Materials are relatively simple and cheap. Recommendations on plywood is to use pressure treated exterior grade 3/4 inch or thicker for tanks ranging up to 8 feet long and 24 inches deep. More depth or greater length may require bracing. The plywood will be held together with 2 inch wood screws and a strong glue; I have used Gorilla glue as it is waterproof and very strong and paper of a medium and fine grit will be used.
A two part epoxy paint will be used to seal the tank. There are many brands out there, having a marine grade epoxy, some used in boat repair are appropriate. I have worked with Sweetwater brand epoxy paint which comes in several colors and is easy to work with. This is available at Aquaticecosystems.
If making a window for viewing, working with a local glass supplier for your window will be easy and relatively inexpensive. I have aquired 24x48 inch piece of 1/2 inch glass at approximately $100.
To seal the glass window to the tank, a safe silicone such as All glass brand is appropriate.
Once your plans are complete, you can start measuring and cutting the wood. Having the right tools for the job is essential and using a table saw to make straight cuts is vital. Alternatively, having the cuts made at time of purchase at the hardware store may be an option.
If you are making a tank without a viewing window , such as for a frag tank or sump, the build will be even easier. If making a viewing window, a few points are important. The piece of plywood the windown will be viewed through ideally should remain intact with a central hole cut out with a jig saw, giving the wall stability. The wood should be 6 inches or thicker of overlap over the glass that sits inside the tank. Different styles include a circular/oval opening, square/rectangular, or a combination with sloped corners.
I recommend assembling the wood for the tank once cut and sanded with painting tape to make sure all fits well, mark the pieces so they will be easily reassembled.
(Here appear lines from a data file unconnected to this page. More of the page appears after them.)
(* ===== verification/Udp.v ===== *)
(** [src/udp.rs]: the listener, which shares one socket among its sessions.

    The listener's task keeps two tables, by conversation number and by session identifier.
    Sessions run on their own; what the listener does to them, and to the program, is the list
    of its effects.  The clock, the generator and the room in the backlog are read from an
    environment, one reading per packet. *)
From stdpp Require Import relations.
From S2P Require Import Prelude HashLink Bytes Protocol Config ConvCache Stream StreamIo.
From S2P Require Import Transport.

Section Udp.
Context {SocketAddr : Type} {EqAddr : EqDecision SocketAddr}.

(** [sender] and [token] belong to the session's own task and are known by [s_conv]. *)
Record Session := mkSession {
  s_conv : Z;
  s_session_id : bytes;
  s_peer_addr : SocketAddr;
  s_stream_permit : bool;    (* [stream_permit] is still there *)
  s_task : bool              (* the accepting task has not been joined *)
}.
#[export] Instance eta_Session : Eta Session := fun s =>
  mkSession (s_conv s) (s_session_id s) (s_peer_addr s) (s_stream_permit s) (s_task s).

(** [Connect(stream)], of which the listener reads the number, and [Disconnect]. *)
Inductive Message := Connect (conv : Z) | Disconnect (conv : Z).
(* ===== verification/UdpLoop.v ===== *)
(** The listener's loop: the invariant along its runs, the life of a number, bursts of packets,
    and closing. *)
From stdpp Require Import relations.
From S2P Require Import Prelude HashLink Bytes Protocol ProtocolSpec Config ConvCache Stream.
From S2P Require Import Transport Udp UdpSpec.

Section UdpLoop.
Context {SocketAddr : Type} {EqAddr : EqDecision SocketAddr}.
Context {MC : LinkedHashMap Z Z} {MT : LinkedHashMap Z (@Session SocketAddr)}.
Context {MI : LinkedHashMap bytes Z}.
Context {LC : LinkedHashMapLaws Z Z MC} {LT : LinkedHashMapLaws Z Session MT}.
Context {LI : LinkedHashMapLaws bytes Z MI}.
Context (fuel : nat).

(** ** The invariant *)

Lemma udp_ok_end t : udp_ok t -> udp_ok (on_end t).
Proof. intros [H1 H2 H3 H4 H5]. constructor; [exact H1|exact H2|exact H3|exact H4|done]. Qed.

Lemma udp_ok_cancel t : udp_ok t -> udp_ok (t <| u_cancelled := true |>).
Proof. intros [H1 H2 H3 H4 H5]. constructor; [exact H1|exact H2|exact H3|exact H4|done]. Qed.

Lemma udp_ok_cache t c : udp_ok t -> udp_ok (t <| u_conv_cache := c |>).
Proof. intros [H1 H2 H3 H4 H5]. constructor; [exact H1|exact H2|exact H3|exact H4|done]. Qed.

Lemma recv_loop_ok n env x more t eff more' t' :
  udp_ok t -> recv_loop fuel n env x more t = Some (eff, more', t') -> udp_ok t'.
Proof.
  revert env x more t eff more'. induction n as [|n IH]; intros env x more t eff more' Hok; cbn [recv_loop].
  { by intros [= _ _ <-]. }
  destruct x as [[packet addr|]|].
  - destruct (on_packet fuel (env 0%nat) packet addr t) as [[eff1 t1]|] eqn:E; [|done].
    destruct (on_packet_spec fuel _ _ _ _ _ _ Hok E) as [Hok1 _].
    destruct more as [|y more]; [by intros [= _ _ <-]|].
    destruct (recv_loop fuel n _ y more t1) as [[[eff2 more2] t2]|] eqn:E2; [|done].
    intros [= _ _ <-]. by eapply IH.
  - by intros [= _ _ <-].
  - intros [= _ _ <-]. by apply udp_ok_end.
Qed.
I recommend predrilling holes for the wood screws along with sinking the holes to keep surface smooth and coverable with wood putty once finished. should be every 2 inches. Take your time to avoid mistakes. If your tank is to be greater than 36 inches long, it may require a brace which can be from plywood as well, typically 6 inches wide, and predrilling and fitting this is important as well.
For assembly, use a moderate amount of wood glue as the pieces are placed and taped together, then screwtogether. Don't put braces in until after the glass is in or it won't fit. Once the wood (without the braces) is screwed and glued together, the inside should be carefully inspected. Fill in any holes/divots imperfections with wood putty and sand down smooth. Once this is done the sealing can begin. To add extra layers of waterproofing, consideration of using fiberglass cloth and resin to coat the inside corners/edges and even the entire surface is an option, but not necessary. Without using the fiber glass cloth, I recommend using 4-5 coats of epoxy paint with full drying and light sanding in between coats. I recommend coating the edges and even potentially the outside of the tank for long term protection. The outside can always be repainted or coated in veneer. Important note is to use the epoxy paint and silicone only in well ventilated areas (ig. outside) as they are potentially very toxic. When the epoxy is all dried , it is time to put the glass in. Silicone will not bond the glass to wood, but will to the epoxy surface. Use of copious amounts of silicone on the inner surface of the wood window, laying the glass in on top (may require more than one person) and use of weighting to press the glass down solidly over the silicone. 72 hours should be allowed for the silicone to cure. If it still smells of vinegar, it is not done. Once fully cured, a water test can be done, serving two purposes, one is the test, the other is the rinsing away of any materials. Although the epoxy and silicone should be potable grade, it can't hurt to rinse it out before putting our delicate reef inverts inside. Finishing with bracing and exterior design is last.